Working data
----------

(** ** [apps/web/netlify/functions/api.ts] *)

Module Netlify.

(** [process.env.CORS_ORIGINS ? process.env.CORS_ORIGINS.split(',').map(trim) : [...]] *)
Definition corsOrigins (CORS_ORIGINS : option jsstring) : list jsstring :=
  match CORS_ORIGINS with
  | Some ((_ :: _) as v) => map trim (split 44 v)
  | _ => [u "http://localhost:5173"; u "http://localhost:3000"]
  end.

End Netlify.

(** * The runtime model on concrete inputs *)

Module Checks.
Import Examples.

Definition number (neg : bool) (m e10 : Z) : jsstring :=
  Number.toString (Number.of_decimal neg m e10).

Example toString_tenth : number false 1 (-1) = u "0.1".
Proof. vm_compute. reflexivity. Qed.

Example toString_large : number false 1 21 = u "1e+21".
Proof. vm_compute. reflexivity. Qed.

Example toString_small : number false 123 (-20) = u "1.23e-18".
Proof. vm_compute. reflexivity. Qed.

Example toString_rounded : number false 9007199254740993 0 = u "9007199254740992".
Proof. vm_compute. reflexivity. Qed.

Example toString_sum :
  Number.toString (SFadd Number.prec Number.emax (Number.of_decimal false 1 (-1))
                     (Number.of_decimal false 2 (-1)))
  = u "0.30000000000000004".
Proof. vm_compute. reflexivity. Qed.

----------

Output the entries exactly.

(** ** [apps/web/netlify/functions/api.ts] *)

Module Netlify.

(** [process.env.CORS_ORIGINS ? process.env.CORS_ORIGINS.split(',').map(trim) : [...]] *)
Definition corsOrigins (CORS_ORIGINS : option jsstring) : list jsstring :=
  match CORS_ORIGINS with
  | Some ((_ :: _) as v) => map trim (split 44 v)
  | _ => [u "http://localhost:5173"; u "http://localhost:3000"]
  end.

End Netlify.

(** * The runtime model on concrete inputs *)

Module Checks.
Import Examples.

Definition number (neg : bool) (m e10 : Z) : jsstring :=
  Number.toString (Number.of_decimal neg m e10).

Example toString_tenth : number false 1 (-1) = u "0.1".
Proof. vm_compute. reflexivity. Qed.

Example toString_large : number false 1 21 = u "1e+21".
Proof. vm_compute. reflexivity. Qed.

Example toString_small : number false 123 (-20) = u "1.23e-18".
Proof. vm_compute. reflexivity. Qed.

Example toString_rounded : number false 9007199254740993 0 = u "9007199254740992".
Proof. vm_compute. reflexivity. Qed.

Example toString_sum :
  Number.toString (SFadd Number.prec Number.emax (Number.of_decimal false 1 (-1))
                     (Number.of_decimal false 2 (-1)))
  = u "0.30000000000000004".
Proof. vm_compute. reflexivity. Qed.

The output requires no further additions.